Connecting state and local government leaders
Ransomware attacks can cause serious headaches for governments and their residents. Can greater collaboration between jurisdictions help prevent the cybersecurity breaches?
With ransomware attacks on the rise, some state and local governments are pooling resources with the hope of improving their cybersecurity defenses.
Ransomware attacks, where hackers breach a computer network, lock up data and demand a ransom to release it, are becoming more frequent in the public and private sector. The attacks often cause costly disruptions, not to mention the potential loss of sensitive data.
For states, localities and other public institutions, ransomware can cause problems with important public services, making it a top concern for many officials.
A partnership-oriented approach to cyber-defense is described in a recent National Association of State Chief Information Officers report that recommended it as an effective way to ward off cyberattacks.
Sharing resources, intelligence and strategies among state government agencies can help build a united front against attackers, according to the NASCIO report. Vulnerabilities discovered in one agency can be patched in others long before attackers can exploit them.
NASCIO also recommends states share cybersecurity resources with local governments, so they too can be covered by the overall protection umbrella of their state.
Ransomware gangs can reap large sums from victims that pay up, with little to no risk that they will be caught, much less brought to justice.
A study by Compritech, which researches cybersecurity and online privacy issues, found that there were 79 ransomware attacks in 2020 that specifically targeted U.S. city and county governments. Those attacks collectively impacted over 71 million people.
In 2020, the average ransom demanded from government-related organizations was $571,000, with more than $1.75 million actually paid to attackers, according to the study findings.
The NASCIO report went beyond just laying out options for statewide collaboration. It also provided specific examples of where whole state approaches to cybersecurity are getting adopted.
One example is the Colorado Information Sharing Consortium network, created to facilitate the sharing of threat information between all state agencies. In Colorado, this not only includes sharing that data with local governments but also industry and other critical non-government entities in the state.
Meanwhile, Georgia in 2018 opened its Georgia Cyber Center. The center’s mission is to help the state train cybersecurity experts in the latest defensive techniques and technology. The goal is that at least some of those experts will go on to help defend state and local governments, who can also send people there to train.
The center partners with Augusta University and Augusta Technical College to offer many cybersecurity certificate programs, plus undergraduate and graduate-level classes covering the whole range of cyber sciences. It also started a partnership to provide high school girls a pathway to develop cybersecurity skills and explore tech careers.
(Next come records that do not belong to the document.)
(** The request to join a hardened chat never does what it is for. The sender puts the name of the
    receiver into it; the receiver looks the chat up among its ordinary chats: if it has no such
    chat the request is refused, although it is in the hardened chat; if it has one, but no hardened
    chat of that name, it panics; and if it has both, it files the sender under its own name. *)
Theorem join_request_misfiles (enc : Keypair KP SK) k name sign_hash chat identity seed nonce h :
  length nonce = NONCE_SIZE → length identity = HASH_SIZE →
  utf8_ok chat = true → (length chat ≤ 32)%nat → utf8_ok name = true → (length name ≤ 32)%nat →
  ∃ mail mm, notify_about_invite CRYPTO_ASOC name sign_hash (public_key (u_enc k)) chat enc identity seed nonce
      = Done (Some mail, (name, mm)) ∧ mm_identity mm = sign_hash ∧
    let v := vault (h_state h) in
    match LinearMap.get chat (chats v), LinearMap.get chat (hardened_chats v) with
    | None, _ => handle_mail CRYPTO_ASOC mail k h = Done (Err ChatNotOurs, h)
    | Some _, None => handle_mail CRYPTO_ASOC mail k h = Panic
    | Some _, Some members => ∃ h', handle_mail CRYPTO_ASOC mail k h = Done (Ok tt, h') ∧
        LinearMap.get chat (hardened_chats (vault (h_state h'))) =
          Some (snd (LinearMap.insert name {| mm_secret := mm_secret mm; mm_identity := identity |} members))
    end.
Proof.
  intros Hn Hi Uc Lc Un Ln. destruct (encapsulated enc (u_enc k) seed) as (cp & key & He & Hd & Hs & Ef & Lcp).
  unfold notify_about_invite. rewrite He. cbn [obind].
  set (p := {| jr_name := _; jr_chat := _; jr_identity := identity |}).
  assert (∀ s : bytes, utf8_ok s = true → (length s ≤ 32)%nat →
    length (arrstr_to_array 32 s) = 32%nat ∧ array_to_arrstr 32 (arrstr_to_array 32 s) = Some s) as Hpad.
  { intros x Ux Lx. unfold array_to_arrstr, arrstr_to_array. rewrite padded_trimmed, Ux.
    - unfold padded. rewrite !length_app, !length_replicate. split; [lia|done].
    - intros Hlast. apply last_Some in Hlast as [l ->]. apply utf8_ok_lt_255, Forall_app in Ux as [_ Ux].
      apply Forall_inv in Ux. by apply Z.lt_irrefl in Ux. }
  destruct (Hpad chat Uc Lc) as [Pc Ac], (Hpad name Un Ln) as [Pn An].
  assert (sized p) as Hp by (split_and!; [exact Pn|exact Pc|exact Hi]).
  unfold payload_new. destruct (aead_encrypt key nonce (into_bytes p) CRYPTO_ASOC) as [ct tg] eqn:Ha.
  destruct (aead_lengths _ _ _ _ _ _ Ha) as [La Lt].
  set (ap := {| data := ct; tag := tg; Onion.nonce := nonce |}).
  assert (sized ap) as Hap by (split_and!; [cbn; rewrite La; by apply into_length|exact Lt|exact Hn]).
  assert (mail_valid (HardenedJoinRequest (into_bytes cp) (into_bytes ap))) as Hmv by (split; [done|by apply into_length]).
  rewrite mail_to_bytes by exact Hmv. do 2 eexists. split; [done|]. split; [done|]. cbn zeta.
  rewrite handle_mail_wire by exact Hmv. cbn [handle_decoded mm_secret]. unfold handle_join. rewrite Ef, Hd. cbn [obind].
  rewrite (from_into ap Hap). unfold payload_decrypt. cbn [data tag Onion.nonce ap].
  rewrite (aead_decrypt_encrypt _ _ _ _ _ _ Ha), (from_into p Hp). cbn [jr_chat jr_name jr_identity p]. rewrite Ac, An.
  destruct (LinearMap.get chat (chats (vault (h_state h)))) as [cm|] eqn:Ec.
  - assert (LinearMap.contains_key chat (chats (vault (h_state h))) = true) as ->; [apply contains_get; by eexists|]. cbn [negb].
    destruct (LinearMap.get chat (hardened_chats (vault (h_state h)))) as [members|]; [|done]. cbn [unwrap obind].
    eexists. split; [done|]. cbn [h_state with_vault vault with_hardened hardened_chats]. by rewrite get_insert.
  - destruct (LinearMap.contains_key chat (chats (vault (h_state h)))) eqn:Ek; [|done].
    apply contains_get in Ek as [v Ev]. congruence.
Qed.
Iowa is also circling its wagons for mutual cybersecurity defense.
The state recently leveraged the federal Homeland Security Grant Program to address gaps in its vulnerability scanning. Iowa used the funds to create a unified plan whereby all state agencies and local governments now get unified vulnerability scanning for their systems as well as an organized and managed patch management program.
Iowa is in the process of testing other cybersecurity programs and services that can be shared across state and local agencies. The state’s goal is to provide protection and cybersecurity assistance to any agency that needs it.
Ransomware is likely to remain a top threat to any public institution for the foreseeable future. NASCIO's report suggests that defending against attacks will take a whole state approach, like what is being deployed in Iowa, Georgia and Colorado.